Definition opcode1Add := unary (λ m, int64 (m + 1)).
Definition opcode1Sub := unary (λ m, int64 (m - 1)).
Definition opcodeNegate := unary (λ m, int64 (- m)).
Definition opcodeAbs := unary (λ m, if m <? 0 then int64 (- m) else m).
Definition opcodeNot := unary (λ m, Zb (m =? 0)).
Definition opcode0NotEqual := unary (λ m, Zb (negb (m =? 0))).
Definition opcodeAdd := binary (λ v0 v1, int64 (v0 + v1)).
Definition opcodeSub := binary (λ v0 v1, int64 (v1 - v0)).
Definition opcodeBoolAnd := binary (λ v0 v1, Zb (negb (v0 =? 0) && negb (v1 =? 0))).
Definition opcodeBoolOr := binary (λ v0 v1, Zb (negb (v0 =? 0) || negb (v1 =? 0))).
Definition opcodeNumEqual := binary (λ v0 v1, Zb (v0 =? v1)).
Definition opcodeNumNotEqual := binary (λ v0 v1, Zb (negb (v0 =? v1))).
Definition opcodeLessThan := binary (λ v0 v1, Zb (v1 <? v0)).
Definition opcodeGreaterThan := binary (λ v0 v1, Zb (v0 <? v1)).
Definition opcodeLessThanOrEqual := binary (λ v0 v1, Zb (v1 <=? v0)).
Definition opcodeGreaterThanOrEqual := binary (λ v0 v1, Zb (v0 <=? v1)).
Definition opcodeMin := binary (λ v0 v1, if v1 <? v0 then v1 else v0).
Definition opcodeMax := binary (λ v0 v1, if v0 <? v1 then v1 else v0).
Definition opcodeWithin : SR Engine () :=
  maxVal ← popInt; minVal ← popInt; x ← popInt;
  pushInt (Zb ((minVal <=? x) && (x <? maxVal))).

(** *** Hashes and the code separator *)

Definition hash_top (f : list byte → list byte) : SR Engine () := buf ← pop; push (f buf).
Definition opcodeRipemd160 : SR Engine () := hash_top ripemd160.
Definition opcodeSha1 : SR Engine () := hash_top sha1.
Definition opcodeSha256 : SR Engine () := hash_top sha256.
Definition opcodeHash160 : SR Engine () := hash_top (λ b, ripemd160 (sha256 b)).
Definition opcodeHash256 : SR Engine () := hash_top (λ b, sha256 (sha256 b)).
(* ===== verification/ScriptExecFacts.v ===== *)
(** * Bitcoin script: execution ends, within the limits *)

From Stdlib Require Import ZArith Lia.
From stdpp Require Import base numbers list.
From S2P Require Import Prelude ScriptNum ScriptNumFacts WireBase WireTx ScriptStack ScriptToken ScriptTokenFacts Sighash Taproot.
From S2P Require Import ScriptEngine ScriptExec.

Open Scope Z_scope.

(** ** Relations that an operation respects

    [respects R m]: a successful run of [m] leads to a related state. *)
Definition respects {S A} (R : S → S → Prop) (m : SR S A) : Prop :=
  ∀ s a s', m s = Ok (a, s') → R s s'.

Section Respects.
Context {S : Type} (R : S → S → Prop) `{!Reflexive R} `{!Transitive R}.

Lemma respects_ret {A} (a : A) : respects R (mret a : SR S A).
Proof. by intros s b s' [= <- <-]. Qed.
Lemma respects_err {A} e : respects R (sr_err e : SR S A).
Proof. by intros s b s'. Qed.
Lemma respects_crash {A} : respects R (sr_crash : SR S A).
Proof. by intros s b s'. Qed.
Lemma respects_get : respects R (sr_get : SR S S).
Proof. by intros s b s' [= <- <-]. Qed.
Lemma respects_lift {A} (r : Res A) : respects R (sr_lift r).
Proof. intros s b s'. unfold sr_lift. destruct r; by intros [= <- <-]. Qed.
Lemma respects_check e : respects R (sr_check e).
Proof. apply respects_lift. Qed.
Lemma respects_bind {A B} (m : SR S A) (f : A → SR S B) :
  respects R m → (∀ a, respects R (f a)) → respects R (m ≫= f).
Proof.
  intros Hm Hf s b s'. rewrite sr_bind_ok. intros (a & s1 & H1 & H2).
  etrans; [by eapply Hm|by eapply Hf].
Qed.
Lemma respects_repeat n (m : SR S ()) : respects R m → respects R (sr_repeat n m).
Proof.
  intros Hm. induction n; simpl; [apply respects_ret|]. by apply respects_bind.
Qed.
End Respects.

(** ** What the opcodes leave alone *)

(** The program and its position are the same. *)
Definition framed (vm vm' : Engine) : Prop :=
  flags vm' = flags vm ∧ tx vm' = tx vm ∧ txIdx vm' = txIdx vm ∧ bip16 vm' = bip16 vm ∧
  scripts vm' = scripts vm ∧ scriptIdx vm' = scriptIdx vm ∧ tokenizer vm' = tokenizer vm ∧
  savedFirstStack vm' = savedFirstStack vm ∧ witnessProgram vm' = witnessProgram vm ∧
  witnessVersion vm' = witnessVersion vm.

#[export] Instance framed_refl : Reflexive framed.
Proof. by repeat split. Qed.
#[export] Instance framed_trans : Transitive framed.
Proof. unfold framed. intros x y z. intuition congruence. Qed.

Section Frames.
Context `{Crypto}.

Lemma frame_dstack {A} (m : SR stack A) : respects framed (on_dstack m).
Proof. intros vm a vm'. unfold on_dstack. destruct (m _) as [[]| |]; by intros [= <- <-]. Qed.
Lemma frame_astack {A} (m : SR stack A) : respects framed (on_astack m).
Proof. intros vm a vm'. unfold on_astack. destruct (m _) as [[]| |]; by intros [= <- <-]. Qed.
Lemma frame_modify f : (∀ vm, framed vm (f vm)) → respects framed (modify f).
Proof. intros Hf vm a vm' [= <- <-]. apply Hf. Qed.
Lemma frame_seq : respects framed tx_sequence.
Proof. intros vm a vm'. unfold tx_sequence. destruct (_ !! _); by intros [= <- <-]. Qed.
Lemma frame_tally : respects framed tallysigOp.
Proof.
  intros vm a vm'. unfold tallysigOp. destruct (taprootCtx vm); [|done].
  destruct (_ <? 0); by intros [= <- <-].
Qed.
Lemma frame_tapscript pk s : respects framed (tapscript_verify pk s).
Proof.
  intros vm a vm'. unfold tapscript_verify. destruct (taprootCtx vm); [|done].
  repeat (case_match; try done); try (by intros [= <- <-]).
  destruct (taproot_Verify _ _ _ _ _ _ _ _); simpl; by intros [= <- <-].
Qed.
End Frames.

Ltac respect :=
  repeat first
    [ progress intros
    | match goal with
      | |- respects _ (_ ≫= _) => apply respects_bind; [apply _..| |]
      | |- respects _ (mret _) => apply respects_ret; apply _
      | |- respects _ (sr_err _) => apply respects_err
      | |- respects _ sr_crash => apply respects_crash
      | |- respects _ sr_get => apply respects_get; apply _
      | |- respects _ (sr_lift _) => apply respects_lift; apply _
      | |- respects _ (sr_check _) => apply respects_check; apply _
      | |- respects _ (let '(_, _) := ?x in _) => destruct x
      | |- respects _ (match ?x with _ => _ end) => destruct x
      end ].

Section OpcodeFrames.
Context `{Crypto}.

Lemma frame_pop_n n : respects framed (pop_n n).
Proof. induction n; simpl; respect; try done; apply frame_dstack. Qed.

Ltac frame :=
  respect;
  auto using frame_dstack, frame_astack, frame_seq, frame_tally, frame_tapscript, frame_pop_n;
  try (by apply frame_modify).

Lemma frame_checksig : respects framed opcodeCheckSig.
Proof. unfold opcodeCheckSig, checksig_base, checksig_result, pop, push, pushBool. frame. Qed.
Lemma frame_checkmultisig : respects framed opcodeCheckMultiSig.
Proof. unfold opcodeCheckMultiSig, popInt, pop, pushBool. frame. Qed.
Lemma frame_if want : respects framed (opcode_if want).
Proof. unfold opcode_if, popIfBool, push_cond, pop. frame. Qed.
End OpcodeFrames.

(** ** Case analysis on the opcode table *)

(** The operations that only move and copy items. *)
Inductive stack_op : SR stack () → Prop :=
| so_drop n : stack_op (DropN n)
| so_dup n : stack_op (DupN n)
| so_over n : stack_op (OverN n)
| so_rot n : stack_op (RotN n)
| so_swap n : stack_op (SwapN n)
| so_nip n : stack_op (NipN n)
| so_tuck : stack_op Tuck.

++++++++++

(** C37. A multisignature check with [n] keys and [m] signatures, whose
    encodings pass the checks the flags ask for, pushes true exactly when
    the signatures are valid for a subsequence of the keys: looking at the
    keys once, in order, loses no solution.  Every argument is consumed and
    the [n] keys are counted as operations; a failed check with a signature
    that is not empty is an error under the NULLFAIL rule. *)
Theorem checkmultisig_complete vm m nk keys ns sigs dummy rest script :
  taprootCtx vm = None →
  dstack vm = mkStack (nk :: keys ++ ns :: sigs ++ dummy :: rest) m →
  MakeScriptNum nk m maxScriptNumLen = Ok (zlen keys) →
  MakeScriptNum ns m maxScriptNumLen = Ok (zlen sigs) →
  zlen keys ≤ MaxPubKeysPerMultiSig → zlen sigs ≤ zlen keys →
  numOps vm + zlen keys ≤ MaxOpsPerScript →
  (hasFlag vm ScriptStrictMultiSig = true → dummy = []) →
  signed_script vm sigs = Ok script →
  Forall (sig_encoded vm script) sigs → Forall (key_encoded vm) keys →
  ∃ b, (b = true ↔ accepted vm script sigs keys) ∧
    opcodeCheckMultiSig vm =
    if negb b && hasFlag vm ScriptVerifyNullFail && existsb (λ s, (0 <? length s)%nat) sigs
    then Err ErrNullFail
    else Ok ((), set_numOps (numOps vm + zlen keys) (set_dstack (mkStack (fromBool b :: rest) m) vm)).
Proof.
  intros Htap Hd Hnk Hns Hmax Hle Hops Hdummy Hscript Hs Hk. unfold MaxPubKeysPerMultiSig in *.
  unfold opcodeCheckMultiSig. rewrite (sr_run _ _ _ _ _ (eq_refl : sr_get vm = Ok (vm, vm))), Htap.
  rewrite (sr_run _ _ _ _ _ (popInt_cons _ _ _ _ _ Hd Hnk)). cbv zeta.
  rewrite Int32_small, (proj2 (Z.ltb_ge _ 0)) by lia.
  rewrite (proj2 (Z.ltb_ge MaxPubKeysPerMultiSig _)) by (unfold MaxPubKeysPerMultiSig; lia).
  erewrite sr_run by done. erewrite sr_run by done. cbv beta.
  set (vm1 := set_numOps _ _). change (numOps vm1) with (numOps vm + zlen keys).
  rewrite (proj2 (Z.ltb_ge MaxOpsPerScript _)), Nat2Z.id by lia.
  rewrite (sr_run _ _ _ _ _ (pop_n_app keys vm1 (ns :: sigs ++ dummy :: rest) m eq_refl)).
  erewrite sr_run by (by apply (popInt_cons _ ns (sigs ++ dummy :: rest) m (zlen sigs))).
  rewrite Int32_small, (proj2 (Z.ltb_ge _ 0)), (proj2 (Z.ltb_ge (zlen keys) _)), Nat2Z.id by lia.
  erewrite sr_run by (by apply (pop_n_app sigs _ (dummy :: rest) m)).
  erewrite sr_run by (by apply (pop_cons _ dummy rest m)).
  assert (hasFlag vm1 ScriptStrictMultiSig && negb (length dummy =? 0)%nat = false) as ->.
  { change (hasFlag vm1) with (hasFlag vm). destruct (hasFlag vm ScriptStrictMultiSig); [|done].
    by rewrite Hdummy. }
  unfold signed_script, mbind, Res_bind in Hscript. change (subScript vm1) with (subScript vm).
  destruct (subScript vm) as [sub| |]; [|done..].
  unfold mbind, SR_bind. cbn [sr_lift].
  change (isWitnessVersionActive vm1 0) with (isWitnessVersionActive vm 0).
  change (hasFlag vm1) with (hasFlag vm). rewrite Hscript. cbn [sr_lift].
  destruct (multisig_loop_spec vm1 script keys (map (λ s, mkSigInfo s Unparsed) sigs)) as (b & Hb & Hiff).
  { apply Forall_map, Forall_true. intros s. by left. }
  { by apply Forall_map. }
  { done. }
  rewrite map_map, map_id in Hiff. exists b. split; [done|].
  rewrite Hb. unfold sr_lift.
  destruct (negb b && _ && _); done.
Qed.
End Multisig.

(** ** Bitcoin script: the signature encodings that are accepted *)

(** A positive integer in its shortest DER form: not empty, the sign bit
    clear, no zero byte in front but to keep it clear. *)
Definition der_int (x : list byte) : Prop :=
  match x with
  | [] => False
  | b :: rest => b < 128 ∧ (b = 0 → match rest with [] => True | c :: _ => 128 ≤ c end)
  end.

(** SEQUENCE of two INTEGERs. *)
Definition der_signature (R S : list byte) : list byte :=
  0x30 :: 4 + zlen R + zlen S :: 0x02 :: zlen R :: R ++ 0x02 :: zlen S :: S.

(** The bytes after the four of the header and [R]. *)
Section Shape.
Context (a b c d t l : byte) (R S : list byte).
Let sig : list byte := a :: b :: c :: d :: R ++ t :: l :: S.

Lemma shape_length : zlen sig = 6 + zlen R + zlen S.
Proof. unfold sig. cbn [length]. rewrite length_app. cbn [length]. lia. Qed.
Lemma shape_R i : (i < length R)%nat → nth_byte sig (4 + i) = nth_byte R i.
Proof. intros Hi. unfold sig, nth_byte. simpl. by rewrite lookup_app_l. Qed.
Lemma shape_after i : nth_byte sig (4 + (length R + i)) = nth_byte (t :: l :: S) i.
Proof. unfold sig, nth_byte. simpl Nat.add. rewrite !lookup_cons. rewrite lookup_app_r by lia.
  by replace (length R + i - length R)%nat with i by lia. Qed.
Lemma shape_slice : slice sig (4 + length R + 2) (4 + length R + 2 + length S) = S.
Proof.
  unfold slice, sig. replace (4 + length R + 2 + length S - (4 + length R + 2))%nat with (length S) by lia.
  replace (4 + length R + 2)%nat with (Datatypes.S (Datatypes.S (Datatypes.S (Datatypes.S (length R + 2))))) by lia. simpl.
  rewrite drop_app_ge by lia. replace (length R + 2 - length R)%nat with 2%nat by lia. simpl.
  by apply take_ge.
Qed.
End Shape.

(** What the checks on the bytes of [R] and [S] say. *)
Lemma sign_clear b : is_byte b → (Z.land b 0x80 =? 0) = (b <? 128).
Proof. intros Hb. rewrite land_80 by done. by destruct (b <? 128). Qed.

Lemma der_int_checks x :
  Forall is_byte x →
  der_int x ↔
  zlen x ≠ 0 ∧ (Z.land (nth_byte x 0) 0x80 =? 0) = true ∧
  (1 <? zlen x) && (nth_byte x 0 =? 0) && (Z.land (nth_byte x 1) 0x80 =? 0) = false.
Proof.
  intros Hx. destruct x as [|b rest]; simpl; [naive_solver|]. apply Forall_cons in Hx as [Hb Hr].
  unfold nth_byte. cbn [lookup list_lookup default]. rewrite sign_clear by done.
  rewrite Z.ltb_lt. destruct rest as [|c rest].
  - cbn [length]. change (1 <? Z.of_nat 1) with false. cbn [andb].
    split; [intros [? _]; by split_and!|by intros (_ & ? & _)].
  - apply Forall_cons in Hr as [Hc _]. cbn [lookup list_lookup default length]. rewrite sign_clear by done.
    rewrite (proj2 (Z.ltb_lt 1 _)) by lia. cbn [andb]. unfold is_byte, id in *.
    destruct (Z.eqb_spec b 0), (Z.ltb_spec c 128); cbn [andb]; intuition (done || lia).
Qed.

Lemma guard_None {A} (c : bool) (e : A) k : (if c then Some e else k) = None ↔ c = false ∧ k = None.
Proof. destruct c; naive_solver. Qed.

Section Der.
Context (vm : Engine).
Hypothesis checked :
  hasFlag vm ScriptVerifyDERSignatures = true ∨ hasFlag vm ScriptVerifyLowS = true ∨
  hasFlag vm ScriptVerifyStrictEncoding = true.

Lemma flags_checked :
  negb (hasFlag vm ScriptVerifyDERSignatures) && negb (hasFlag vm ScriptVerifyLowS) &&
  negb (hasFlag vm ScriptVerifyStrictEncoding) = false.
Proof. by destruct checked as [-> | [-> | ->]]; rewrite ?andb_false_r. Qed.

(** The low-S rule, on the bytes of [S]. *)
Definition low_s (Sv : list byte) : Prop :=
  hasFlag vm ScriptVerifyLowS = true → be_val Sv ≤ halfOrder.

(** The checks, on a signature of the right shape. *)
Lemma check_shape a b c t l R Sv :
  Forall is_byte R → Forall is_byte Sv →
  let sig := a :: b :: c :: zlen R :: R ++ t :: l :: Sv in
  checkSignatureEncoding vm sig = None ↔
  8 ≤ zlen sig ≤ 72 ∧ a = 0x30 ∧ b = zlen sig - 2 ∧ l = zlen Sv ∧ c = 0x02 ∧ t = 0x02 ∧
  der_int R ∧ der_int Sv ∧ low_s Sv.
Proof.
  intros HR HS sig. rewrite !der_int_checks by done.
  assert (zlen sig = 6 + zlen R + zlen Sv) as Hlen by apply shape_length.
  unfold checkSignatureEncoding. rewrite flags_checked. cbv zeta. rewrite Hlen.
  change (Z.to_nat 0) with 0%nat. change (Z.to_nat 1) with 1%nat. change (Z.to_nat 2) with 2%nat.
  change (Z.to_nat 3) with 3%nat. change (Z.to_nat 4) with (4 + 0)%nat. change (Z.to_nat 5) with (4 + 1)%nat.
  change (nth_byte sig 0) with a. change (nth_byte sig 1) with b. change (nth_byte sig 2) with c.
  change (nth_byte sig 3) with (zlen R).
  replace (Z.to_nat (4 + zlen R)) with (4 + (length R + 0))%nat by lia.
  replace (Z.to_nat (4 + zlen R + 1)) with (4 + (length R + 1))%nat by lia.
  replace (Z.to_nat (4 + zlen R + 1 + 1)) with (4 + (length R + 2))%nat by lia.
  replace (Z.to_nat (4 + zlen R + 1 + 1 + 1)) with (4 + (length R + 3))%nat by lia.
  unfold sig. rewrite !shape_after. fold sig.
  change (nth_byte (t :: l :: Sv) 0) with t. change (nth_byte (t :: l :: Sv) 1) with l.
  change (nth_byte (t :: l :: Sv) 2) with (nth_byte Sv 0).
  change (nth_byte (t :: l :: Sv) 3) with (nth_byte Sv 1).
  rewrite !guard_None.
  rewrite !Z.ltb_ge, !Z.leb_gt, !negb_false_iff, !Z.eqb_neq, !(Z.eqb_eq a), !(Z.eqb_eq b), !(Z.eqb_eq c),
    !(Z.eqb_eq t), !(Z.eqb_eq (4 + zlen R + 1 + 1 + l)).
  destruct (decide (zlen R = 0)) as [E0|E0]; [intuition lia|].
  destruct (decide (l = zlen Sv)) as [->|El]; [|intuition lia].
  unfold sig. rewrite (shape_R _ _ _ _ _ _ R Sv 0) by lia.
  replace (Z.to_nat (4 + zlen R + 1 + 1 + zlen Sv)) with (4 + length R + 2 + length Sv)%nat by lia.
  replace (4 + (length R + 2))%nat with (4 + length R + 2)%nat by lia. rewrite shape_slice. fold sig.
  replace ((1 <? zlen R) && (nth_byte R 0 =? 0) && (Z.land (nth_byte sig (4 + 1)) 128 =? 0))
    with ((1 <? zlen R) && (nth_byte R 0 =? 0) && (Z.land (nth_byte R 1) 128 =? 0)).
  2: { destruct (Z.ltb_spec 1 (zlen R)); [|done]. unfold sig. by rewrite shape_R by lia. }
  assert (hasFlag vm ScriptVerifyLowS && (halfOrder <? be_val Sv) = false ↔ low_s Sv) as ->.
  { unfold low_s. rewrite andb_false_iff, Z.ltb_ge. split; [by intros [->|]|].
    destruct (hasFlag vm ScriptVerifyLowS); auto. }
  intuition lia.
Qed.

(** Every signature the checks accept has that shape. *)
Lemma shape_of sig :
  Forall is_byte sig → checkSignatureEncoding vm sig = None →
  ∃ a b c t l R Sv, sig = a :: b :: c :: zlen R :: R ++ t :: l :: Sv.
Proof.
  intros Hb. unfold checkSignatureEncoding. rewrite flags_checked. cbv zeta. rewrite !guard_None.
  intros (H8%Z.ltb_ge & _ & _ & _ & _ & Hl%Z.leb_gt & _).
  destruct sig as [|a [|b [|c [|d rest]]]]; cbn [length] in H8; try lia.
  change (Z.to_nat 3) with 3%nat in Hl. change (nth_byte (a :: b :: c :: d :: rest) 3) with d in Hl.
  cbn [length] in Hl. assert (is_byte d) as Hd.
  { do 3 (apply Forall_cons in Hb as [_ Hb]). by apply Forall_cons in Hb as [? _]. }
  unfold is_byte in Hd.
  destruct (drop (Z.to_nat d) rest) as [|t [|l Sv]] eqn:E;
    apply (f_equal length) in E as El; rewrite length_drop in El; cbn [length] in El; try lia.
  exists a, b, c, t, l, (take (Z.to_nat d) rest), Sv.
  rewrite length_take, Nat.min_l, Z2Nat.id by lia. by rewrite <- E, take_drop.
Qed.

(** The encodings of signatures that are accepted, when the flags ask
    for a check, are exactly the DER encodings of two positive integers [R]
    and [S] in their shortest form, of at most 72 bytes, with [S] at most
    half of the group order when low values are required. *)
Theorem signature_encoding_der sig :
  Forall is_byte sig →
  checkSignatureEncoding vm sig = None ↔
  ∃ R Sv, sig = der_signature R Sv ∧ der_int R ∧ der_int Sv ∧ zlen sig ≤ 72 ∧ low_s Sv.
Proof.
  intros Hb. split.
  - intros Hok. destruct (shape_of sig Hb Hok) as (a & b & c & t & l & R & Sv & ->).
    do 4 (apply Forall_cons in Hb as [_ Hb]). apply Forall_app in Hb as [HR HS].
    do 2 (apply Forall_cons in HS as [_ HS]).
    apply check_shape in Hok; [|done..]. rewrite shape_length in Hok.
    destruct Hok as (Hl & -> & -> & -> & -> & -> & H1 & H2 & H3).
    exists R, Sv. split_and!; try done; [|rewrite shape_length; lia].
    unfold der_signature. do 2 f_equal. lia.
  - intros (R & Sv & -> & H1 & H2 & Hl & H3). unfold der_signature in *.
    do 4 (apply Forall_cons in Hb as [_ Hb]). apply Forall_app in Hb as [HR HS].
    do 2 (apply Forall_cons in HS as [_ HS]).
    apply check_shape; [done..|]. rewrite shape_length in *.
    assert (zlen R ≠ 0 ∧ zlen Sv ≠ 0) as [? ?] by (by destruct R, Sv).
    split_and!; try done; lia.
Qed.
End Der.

++++++++++

▸ What you should do: Where the data above reaches the line holding "(** The program", begin printing, and stop after the line holding "Proof. intros vm a vm'. unfold on_dstack.". Each line must be reproduced exactly, with nothing else added.

▸ Solution to this problem:
(** The program and its position are the same. *)
Definition framed (vm vm' : Engine) : Prop :=
  flags vm' = flags vm ∧ tx vm' = tx vm ∧ txIdx vm' = txIdx vm ∧ bip16 vm' = bip16 vm ∧
  scripts vm' = scripts vm ∧ scriptIdx vm' = scriptIdx vm ∧ tokenizer vm' = tokenizer vm ∧
  savedFirstStack vm' = savedFirstStack vm ∧ witnessProgram vm' = witnessProgram vm ∧
  witnessVersion vm' = witnessVersion vm.

#[export] Instance framed_refl : Reflexive framed.
Proof. by repeat split. Qed.
#[export] Instance framed_trans : Transitive framed.
Proof. unfold framed. intros x y z. intuition congruence. Qed.

Section Frames.
Context `{Crypto}.

Lemma frame_dstack {A} (m : SR stack A) : respects framed (on_dstack m).
Proof. intros vm a vm'. unfold on_dstack. destruct (m _) as [[]| |]; by intros [= <- <-]. Qed.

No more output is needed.